*WHAT YOU ARE ASKED TO DO:*
All lines of the records below that contain the word "ToScCluster" must be listed.

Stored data

(** The body of the loop accepts an item exactly when the item passes and
    its name is new. *)
Lemma coerce_item_accepts (item : Mapping) (seen : gset string) :
  item_ok item -> item_name item ∉ seen ->
  exists task,
    coerce_item item seen = inr (task, {[item_name item]} ∪ seen)
    /\ name task = item_name item /\ command task = item_command item.
Proof.
  intros (Hn & Hc & He) Hs. unfold coerce_item.
  fold (item_name item) (item_command item) (item_env item).
  rewrite (is_empty_false _ Hn), (is_empty_false _ Hc).
  rewrite bool_decide_eq_false_2 by exact Hs.
  assert (exists shown content,
            or_else (item_env item) empty_dict = PyMapping shown content)
    as (shown & content & ->).
  { unfold or_else. destruct (truth (item_env item)) eqn:Et.
    - specialize (He eq_refl).
      destruct (item_env item); try discriminate. eauto.
    - unfold empty_dict. eauto. }
  eexists. split; [reflexivity|]. split; reflexivity.
Qed.

Lemma coerce_item_accepted (item : Mapping) (seen : gset string)
    (task : TaskSpec) (seen' : gset string) :
  coerce_item item seen = inr (task, seen') ->
  item_ok item /\ (item_name item ∉ seen)
  /\ seen' = {[item_name item]} ∪ seen.
Proof.
  unfold coerce_item.
  fold (item_name item) (item_command item) (item_env item).
  destruct (is_empty (item_name item)) eqn:En; [discriminate|].
  destruct (is_empty (item_command item)) eqn:Ec; [discriminate|].
  destruct (bool_decide (item_name item ∈ seen)) eqn:Es; [discriminate|].
  apply bool_decide_eq_false in Es.
  assert (item_name item <> EmptyString)
    by (intros E; rewrite E in En; discriminate).
  assert (item_command item <> EmptyString)
    by (intros E; rewrite E in Ec; discriminate).
  destruct (or_else (item_env item) empty_dict) eqn:Eo; try discriminate.
  intros [= <- <-]. repeat split; auto.
  intros Et. unfold or_else in Eo. rewrite Et in Eo. rewrite Eo. reflexivity.
Qed.

Lemma acceptable_cons (item : Mapping) (rest : list Mapping)
    (seen : gset string) :
  acceptable (item :: rest) seen
  <-> item_ok item /\ (item_name item ∉ seen)
      /\ acceptable rest ({[item_name item]} ∪ seen).
Proof.
  unfold acceptable. rewrite Forall_cons, fmap_cons, NoDup_cons.
  split.
  - intros ((Hi & Hr) & (Hn & Hd) & Hs).
    split; [exact Hi|]. split; [apply Hs; left|].
    split; [exact Hr|]. split; [exact Hd|].
    intros other Ho. rewrite elem_of_union, elem_of_singleton.
    intros [E|E].
    + apply Hn. rewrite <- E. apply list_elem_of_fmap. eauto.
    + apply (Hs other); [right; exact Ho|exact E].
  - intros (Hi & Hn & Hr & Hd & Hs).
    split; [split; assumption|]. split; [split; [|exact Hd]|].
    + intros Hin. apply list_elem_of_fmap in Hin as (other & E & Ho).
      apply (Hs other Ho). rewrite elem_of_union, elem_of_singleton. left.
      symmetry. exact E.
    + intros other Ho. apply elem_of_cons in Ho as [->|Ho]; [exact Hn|].
      intros E. apply (Hs other Ho). rewrite elem_of_union. right. exact E.
Qed.
(* ===== verification/ClusterTypes.v ===== *)
(** The cluster and node resources (pkg/types/cluster.go, pkg/types/node.go) and
    their translation to and from the configuration of the zke library
    (pkg/zke/zke.go and Cluster.ToScCluster of pkg/zke/cluster.go). *)
From S2P Require Import Prelude KvStore GoStrings.

(** ** Resources *)

(** types.ClusterStatus *)
Inductive ClusterStatus :=
  | CSRunning | CSUnreachable | CSCreating | CSCreateFailed | CSUpdating | CSDeleting | CSDeleted.

#[export] Instance ClusterStatus_eq_dec : EqDecision ClusterStatus.
Proof. solve_decision. Defined.

(** types.NodeRole is a string; these are its constants. *)
Abbreviation NodeRole := string (only parsing).
Definition RoleControlPlane : NodeRole := "controlplane".
Definition RoleEtcd : NodeRole := "etcd".
Definition RoleWorker : NodeRole := "worker".
Definition RoleEdge : NodeRole := "edge".
Definition RoleStorage : NodeRole := "storage".

(** types.Node: the fields a cluster configuration carries (the others report
    the state of the running node and are not read here). *)
Record Node := mkNode { nd_Name : string; nd_Address : string; nd_Roles : list NodeRole }.

#[export] Instance Node_eq_dec : EqDecision Node.
Proof. solve_decision. Defined.

(** Node.HasRole *)
Fixpoint has_role (roles : list NodeRole) (role : NodeRole) : bool :=
  match roles with
  | [] => false
  | role_ :: rest => if String.eqb role role_ then true else has_role rest role
  end.
Definition HasRole (n : Node) (role : NodeRole) : bool := has_role n.(nd_Roles) role.

Record ClusterNetwork := mkNetwork { Plugin : string; Iface : string }.

Record ClusterLoadBalance := mkLB {
  lb_Enable : bool; lb_MasterServer : string; lb_BackupServer : string;
  lb_User : string; lb_Password : string
}.

#[export] Instance ClusterNetwork_eq_dec : EqDecision ClusterNetwork.
Proof. solve_decision. Defined.
#[export] Instance ClusterLoadBalance_eq_dec : EqDecision ClusterLoadBalance.
Proof. solve_decision. Defined.

(** types.Cluster.  [cl_ID] and the two timestamps are those of
    resource.ResourceBase. *)
Record Cluster := mkCluster {
  cl_ID : string; cl_CreationTimestamp : Z; cl_DeletionTimestamp : Z;
  cl_Nodes : list Node; cl_Network : ClusterNetwork; cl_LoadBalance : ClusterLoadBalance;
  cl_SingleCloudAddress : string; cl_Name : string; cl_Status : option ClusterStatus;
  cl_NodesCount : Z; cl_ScVersion : string;
  cl_SSHUser : string; cl_SSHKey : string; cl_SSHPort : string;
  cl_ClusterCidr : string; cl_ServiceCidr : string; cl_ClusterDomain : string;
  cl_ClusterDNSServiceIP : string; cl_ClusterUpstreamDNS : list string
}.

Definition empty_lb : ClusterLoadBalance := mkLB false "" "" "" "".

(** Cluster.CreateDefaultResource *)
Definition CreateDefaultResource : Cluster := {|
  cl_ID := ""; cl_CreationTimestamp := 0; cl_DeletionTimestamp := 0;
  cl_Nodes := []; cl_Network := mkNetwork "flannel" ""; cl_LoadBalance := empty_lb;
  cl_SingleCloudAddress := ""; cl_Name := ""; cl_Status := None; cl_NodesCount := 0;
  cl_ScVersion := ""; cl_SSHUser := ""; cl_SSHKey := ""; cl_SSHPort := "22";
  cl_ClusterCidr := "10.42.0.0/16"; cl_ServiceCidr := "10.43.0.0/16";
  cl_ClusterDomain := "cluster.local"; cl_ClusterDNSServiceIP := "10.43.0.10";
  cl_ClusterUpstreamDNS := ["223.5.5.5"; "114.114.114.114"]
|}.

(** Cluster.TrimFieldSpace: every text field but the keys and the resource's own. *)
Definition TrimFieldSpace (c : Cluster) : Cluster := {|
  cl_ID := c.(cl_ID); cl_CreationTimestamp := c.(cl_CreationTimestamp);
  cl_DeletionTimestamp := c.(cl_DeletionTimestamp);
  cl_Nodes := (fun n => mkNode (TrimSpace n.(nd_Name)) (TrimSpace n.(nd_Address)) n.(nd_Roles))
                <$> c.(cl_Nodes);
  cl_Network := c.(cl_Network);
  cl_LoadBalance := mkLB c.(cl_LoadBalance).(lb_Enable)
                         (TrimSpace c.(cl_LoadBalance).(lb_MasterServer))
                         (TrimSpace c.(cl_LoadBalance).(lb_BackupServer))
                         (TrimSpace c.(cl_LoadBalance).(lb_User))
                         (TrimSpace c.(cl_LoadBalance).(lb_Password));
  cl_SingleCloudAddress := TrimSpace c.(cl_SingleCloudAddress);
  cl_Name := TrimSpace c.(cl_Name); cl_Status := c.(cl_Status);
  cl_NodesCount := c.(cl_NodesCount); cl_ScVersion := c.(cl_ScVersion);
  cl_SSHUser := TrimSpace c.(cl_SSHUser); cl_SSHKey := c.(cl_SSHKey);
  cl_SSHPort := TrimSpace c.(cl_SSHPort); cl_ClusterCidr := TrimSpace c.(cl_ClusterCidr);
  cl_ServiceCidr := TrimSpace c.(cl_ServiceCidr); cl_ClusterDomain := TrimSpace c.(cl_ClusterDomain);
  cl_ClusterDNSServiceIP := TrimSpace c.(cl_ClusterDNSServiceIP);
  cl_ClusterUpstreamDNS := TrimSpace <$> c.(cl_ClusterUpstreamDNS)
|}.

(** ** The zke configuration *)

(** The fields of zke/types.ZKEConfig that the program sets or reads. *)
Record ZKEConfigNode := mkZNode { zn_NodeName : string; zn_Address : string; zn_Role : list string }.

#[export] Instance ZKEConfigNode_eq_dec : EqDecision ZKEConfigNode.
Proof. solve_decision. Defined.

Record ZKEConfigOption := mkOption {
  zo_SSHUser : string; zo_SSHPort : string; zo_SSHKey : string; zo_ClusterCidr : string;
  zo_ServiceCidr : string; zo_ClusterDomain : string; zo_ClusterDNSServiceIP : string;
  zo_ClusterUpstreamDNS : list string
}.

#[export] Instance ZKEConfigOption_eq_dec : EqDecision ZKEConfigOption.
Proof. solve_decision. Defined.

Record ZKEConfig := mkConfig {
  zc_ClusterName : string; zc_Option : ZKEConfigOption; zc_Network : ClusterNetwork;
  zc_SingleCloudAddress : string; zc_Nodes : list ZKEConfigNode; zc_LoadBalance : ClusterLoadBalance
}.

#[export] Instance ZKEConfig_eq_dec : EqDecision ZKEConfig.
Proof. solve_decision. Defined.

(** scClusterToZKENodes: an etcd role follows every controlplane role. *)
Definition zke_roles (roles : list NodeRole) : list string :=
  roles ≫= fun role => if String.eqb role RoleControlPlane then [role; RoleEtcd] else [role].
Definition scClusterToZKENodes (sc : Cluster) : list ZKEConfigNode :=
  (fun n => mkZNode n.(nd_Name) n.(nd_Address) (zke_roles n.(nd_Roles))) <$> sc.(cl_Nodes).

Definition genZKEConfig (c : Cluster) : ZKEConfig := {|
  zc_ClusterName := c.(cl_Name);
  zc_Option := {|
    zo_SSHUser := c.(cl_SSHUser); zo_SSHPort := c.(cl_SSHPort); zo_SSHKey := c.(cl_SSHKey);
    zo_ClusterCidr := c.(cl_ClusterCidr); zo_ServiceCidr := c.(cl_ServiceCidr);
    zo_ClusterDomain := c.(cl_ClusterDomain);
    zo_ClusterDNSServiceIP := c.(cl_ClusterDNSServiceIP);
    zo_ClusterUpstreamDNS := c.(cl_ClusterUpstreamDNS) |};
  zc_Network := mkNetwork c.(cl_Network).(Plugin) c.(cl_Network).(Iface);
  zc_SingleCloudAddress := c.(cl_SingleCloudAddress);
  zc_Nodes := scClusterToZKENodes c;
  zc_LoadBalance := mkLB c.(cl_LoadBalance).(lb_Enable) c.(cl_LoadBalance).(lb_MasterServer)
                         c.(cl_LoadBalance).(lb_BackupServer) c.(cl_LoadBalance).(lb_User)
                         c.(cl_LoadBalance).(lb_Password)
|}.

(** genZKEConfigForUpdate: a copy of the old configuration with the new SSH
    settings, address and nodes; an empty key keeps the old one. *)
Definition genZKEConfigForUpdate (config : ZKEConfig) (sc : Cluster) : ZKEConfig := {|
  zc_ClusterName := config.(zc_ClusterName);
  zc_Option := {|
    zo_SSHUser := sc.(cl_SSHUser); zo_SSHPort := sc.(cl_SSHPort);
    zo_SSHKey := if String.eqb sc.(cl_SSHKey) "" then config.(zc_Option).(zo_SSHKey)
                 else sc.(cl_SSHKey);
    zo_ClusterCidr := config.(zc_Option).(zo_ClusterCidr);
    zo_ServiceCidr := config.(zc_Option).(zo_ServiceCidr);
    zo_ClusterDomain := config.(zc_Option).(zo_ClusterDomain);
    zo_ClusterDNSServiceIP := config.(zc_Option).(zo_ClusterDNSServiceIP);
    zo_ClusterUpstreamDNS := config.(zc_Option).(zo_ClusterUpstreamDNS) |};
  zc_Network := config.(zc_Network);
  zc_SingleCloudAddress := sc.(cl_SingleCloudAddress);
  zc_Nodes := scClusterToZKENodes sc;
  zc_LoadBalance := config.(zc_LoadBalance)
|}.

(** The node part of Cluster.ToScCluster: the etcd role is not shown. *)
Definition sc_roles (roles : list string) : list NodeRole :=
  filter (fun role => role <> RoleEtcd) roles.
Definition zke_nodes_to_sc (ns : list ZKEConfigNode) : list Node :=
  (fun n => mkNode n.(zn_NodeName) n.(zn_Address) (sc_roles n.(zn_Role))) <$> ns.

(** Cluster.ToScCluster, from the fields of the zke.Cluster it reads.  The load
    balancer and the SSH key are not shown. *)
Definition config_to_sc (name scVersion : string) (createTime deleteTime : Z)
    (status : ClusterStatus) (config : ZKEConfig) : Cluster := {|
  cl_ID := name; cl_CreationTimestamp := createTime; cl_DeletionTimestamp := deleteTime;
  cl_Nodes := zke_nodes_to_sc config.(zc_Nodes);
  cl_Network := mkNetwork config.(zc_Network).(Plugin) config.(zc_Network).(Iface);
  cl_LoadBalance := empty_lb;
  cl_SingleCloudAddress := config.(zc_SingleCloudAddress);
  cl_Name := name; cl_Status := Some status;
  cl_NodesCount := Z.of_nat (length config.(zc_Nodes));
  cl_ScVersion := scVersion;
  cl_SSHUser := config.(zc_Option).(zo_SSHUser); cl_SSHKey := "";
  cl_SSHPort := config.(zc_Option).(zo_SSHPort);
  cl_ClusterCidr := config.(zc_Option).(zo_ClusterCidr);
  cl_ServiceCidr := config.(zc_Option).(zo_ServiceCidr);
  cl_ClusterDomain := config.(zc_Option).(zo_ClusterDomain);
  cl_ClusterDNSServiceIP := config.(zc_Option).(zo_ClusterDNSServiceIP);
  cl_ClusterUpstreamDNS := config.(zc_Option).(zo_ClusterUpstreamDNS)
|}.

(** ** Facts *)

Lemma has_role_elem roles role : has_role roles role = true <-> role ∈ roles.
Proof.
  induction roles as [|r rs IH]; simpl; [set_solver|].
  destruct (String.eqb_spec role r) as [->|Hne]; set_solver.
Qed.

Lemma HasRole_elem n role : HasRole n role = true <-> role ∈ n.(nd_Roles).
Proof. apply has_role_elem. Qed.

Lemma HasRole_false n role : HasRole n role = false <-> role ∉ n.(nd_Roles).
Proof. rewrite <- HasRole_elem. by destruct (HasRole n role). Qed.

Create HintDb cluster discriminated.
#[export] Hint Resolve -> HasRole_elem : cluster.
#[export] Hint Resolve <- HasRole_elem : cluster.

(** Adding the etcd roles and hiding them again gives the roles back. *)
Lemma sc_roles_zke_roles roles : RoleEtcd ∉ roles -> sc_roles (zke_roles roles) = roles.
Proof.
  unfold sc_roles, zke_roles. induction roles as [|r rs IH]; [done|].
  intros [Hr Hrs]%not_elem_of_cons. rewrite bind_cons, filter_app, IH by done.
  destruct (String.eqb_spec r RoleControlPlane) as [->|Hne]; [done|].
  by rewrite filter_cons_True by congruence.
Qed.

(** The etcd role of the zke configuration marks exactly the control plane. *)
Lemma zke_roles_etcd roles :
  RoleEtcd ∉ roles -> (RoleEtcd ∈ zke_roles roles <-> RoleControlPlane ∈ roles).
Proof.
  intros Hno. unfold zke_roles. rewrite list_elem_of_bind. split.
  - intros (role & Hin & Hr). destruct (String.eqb_spec role RoleControlPlane) as [Heq|Hne].
    + by subst.
    + apply list_elem_of_singleton in Hin. by subst.
  - intros Hcp. exists RoleControlPlane. split; [|done]. simpl. set_solver.
Qed.

Lemma zke_nodes_round_trip (c : Cluster) :
  Forall (fun n => RoleEtcd ∉ n.(nd_Roles)) c.(cl_Nodes) ->
  zke_nodes_to_sc (scClusterToZKENodes c) = c.(cl_Nodes).
Proof.
  unfold zke_nodes_to_sc, scClusterToZKENodes. rewrite <- list_fmap_compose.
  intros Hall. rewrite <- (list_fmap_id (cl_Nodes c)) at 2.
  apply list_fmap_ext. intros i [name addr roles] Hi. simpl.
  rewrite sc_roles_zke_roles; [done|].
  by apply (Forall_lookup_1 _ _ _ _ Hall Hi).
Qed.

*RESPONSE TO THE TASK:*
    (pkg/zke/zke.go and Cluster.ToScCluster of pkg/zke/cluster.go). *)
(** The node part of Cluster.ToScCluster: the etcd role is not shown. *)
(** Cluster.ToScCluster, from the fields of the zke.Cluster it reads.  The load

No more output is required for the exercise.